> _Dataset entries_
▬▬▬▬▬▬▬▬▬▬
Fixpoint position (k : positive) (terms : list re) (r : re) : list positive :=
  match terms with
  | [] => []
  | t :: terms => if re_eqb r t then [k] else position (Pos.succ k) terms r
  end.
Definition row_of (terms : list re) (r : re) : list (Z * list positive) :=
  reps ≫= λ c, match pd c r with [] => [] | l => [(c, l ≫= position 1 terms)] end.
Fixpoint number {X} (k : positive) (l : list X) : list (positive * X) :=
  match l with [] => [] | x :: l => (k, x) :: number (Pos.succ k) l end.
Definition build (r : re) : nfa :=
  let terms := derivatives r in
  Nfa (list_to_map (number 1 terms)) (list_to_map (number 1 (map (row_of terms) terms))).
End build.

(** ** The check *)

Section machine.
Context (next : Z → Z → Z) (final : Z → bool).
(** Every character of [chars] behaves as its representative. *)
Context (chars : list Z) (reps : list Z) (rep : Z → Z).

Fixpoint same_set (R Q : list positive) : bool :=
  match R, Q with
  | [], [] => true
  | i :: R, j :: Q => (i =? j)%positive &&& same_set R Q
  | _, _ => false
  end.
Lemma same_set_eq R Q : same_set R Q = true → R = Q.
Proof.
  revert Q. induction R as [|i R IH]; intros [|j Q]; simpl; try done.
  rewrite both_iff, Pos.eqb_eq. intros [-> H]. f_equal. by apply IH.
Qed.

Definition has_pair (pairs : list (Z * list positive)) (a : Z) (R : list positive) : bool :=
  any (λ '(b, Q), (a =? b) &&& same_set R Q) pairs.

Definition closed_pair (A : nfa) (pairs : list (Z * list positive)) (p : Z * list positive) : bool :=
  let '(a, R) := p in
  Bool.eqb (final a) (any (λ i, nullable (expr A i)) R)
  &&& every (λ c, has_pair pairs (next a c) (derive A c R)) reps.

Definition visit (A : nfa) (st : list (Z * list positive) * list (Z * list positive)) :=
  match st with
  | ((a, R) :: todo, seen) =>
      if has_pair seen a R then (todo, seen)
      else (map (λ c, (next a c, derive A c R)) reps ++ todo, (a, R) :: seen)
  | _ => st
  end.
(** The pairs that are reached from [a] and the expression with number 1. *)
Definition reached (A : nfa) (a : Z) : list (Z * list positive) :=
  (N.iter 100000 (visit A) ([(a, [1%positive])], [])).2.

Definition blind (r : re) : bool := every (λ c, agree r c (rep c)) chars.

Definition uniform (states : list Z) : bool :=
  every (λ c, any (Z.eqb (rep c)) reps
    &&& every (λ a, next a c =? next a (rep c)) states) chars.

(** From the state [a] and the expression [r]: the pairs are closed, and the representatives
    stand for every character. *)
Definition certified (A : nfa) (pairs : list (Z * list positive)) (a : Z) (r : re) : bool :=
  nfa_ok reps A &&& re_eqb (expr A 1) r &&& blind r
  &&& has_pair pairs a [1%positive] &&& every (closed_pair A pairs) pairs
  &&& uniform (map fst pairs).
Definition bisimilar (a : Z) (r : re) : bool :=
  let A := build reps r in certified A (reached A a) a r.

Lemma has_pair_elem pairs a R : has_pair pairs a R = true → (a, R) ∈ pairs.
Proof. intros ([b Q] & Hin & [->%Z.eqb_eq ->%same_set_eq]%both_iff)%any_iff. done. Qed.

Lemma closed_lang A pairs a R w :
  nfa_ok reps A = true → every (closed_pair A pairs) pairs = true →
  uniform (map fst pairs) = true → (a, R) ∈ pairs → Forall (λ c, c ∈ chars) w →
  final (fold_left next w a) = true ↔ lang A R (map rep w).
Proof.
  unfold uniform. rewrite !every_iff. intros HA Hc Hu Hin Hw.
  revert a R Hin. induction Hw as [|c w Hcw Hw IH]; intros a R Hin; simpl.
  - apply Hc, both_iff in Hin as [->%eqb_prop _]. apply nullable_lang.
  - destruct (proj1 (both_iff _ _) (Hu c Hcw)) as [Hr Hn].
    rewrite every_iff in Hn. specialize (Hn a (list_elem_of_fmap_2 fst _ (a, R) Hin)).
    apply Z.eqb_eq in Hn as ->. apply any_iff in Hr as (c' & Hc' & ->%Z.eqb_eq).
    rewrite <- (derive_lang A reps) by done. apply IH.
    apply Hc, both_iff in Hin as [_ Hin]. rewrite every_iff in Hin. by apply has_pair_elem, Hin.
Qed.

Lemma certified_lang A pairs a r w :
  certified A pairs a r = true → Forall (λ c, c ∈ chars) w →
  final (fold_left next w a) = true ↔ matches r w.
Proof.
  unfold certified. rewrite !both_iff. intros (((((HA & Hr) & Hb) & Hp) & Hc) & Hu) Hw.
  rewrite (closed_lang A pairs a [1%positive] w); try done; [|by apply has_pair_elem].
  unfold lang. setoid_rewrite list_elem_of_singleton. apply re_eqb_eq in Hr.
  unfold blind in Hb. rewrite every_iff in Hb.
  assert (Forall2 (λ c d, agree r c d = true) w (map rep w)) as Hag.
  { induction Hw; constructor; auto. }
  split; [intros (i & -> & Hm)|intros Hm; exists 1%positive; split; [done|]];
    rewrite Hr in *; revert Hm; apply agree_matches; [|done].
  apply Forall2_flip, (Forall2_impl _ _ _ _ Hag). intros c d H. unfold flip. by rewrite agree_sym.
Qed.

Theorem bisimilar_lang a r w :
  bisimilar a r = true → Forall (λ c, c ∈ chars) w →
  final (fold_left next w a) = true ↔ matches r w.
Proof.
  unfold bisimilar. cbv zeta. generalize (build reps r) as A. intros A.
  generalize (reached A a) as pairs. intros pairs. apply certified_lang.
Qed.
End machine.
▬▬▬▬▬▬▬▬▬▬
> _EXERCISE PROMPT_
Restate word for word only the lines above from the line containing "Lemma same_set_eq R" to the line containing "any (λ '(b, Q), (a", both of them included.

> _WRITTEN ANSWER_
Lemma same_set_eq R Q : same_set R Q = true → R = Q.
Proof.
  revert Q. induction R as [|i R IH]; intros [|j Q]; simpl; try done.
  rewrite both_iff, Pos.eqb_eq. intros [-> H]. f_equal. by apply IH.
Qed.

Definition has_pair (pairs : list (Z * list positive)) (a : Z) (R : list positive) : bool :=
  any (λ '(b, Q), (a =? b) &&& same_set R Q) pairs.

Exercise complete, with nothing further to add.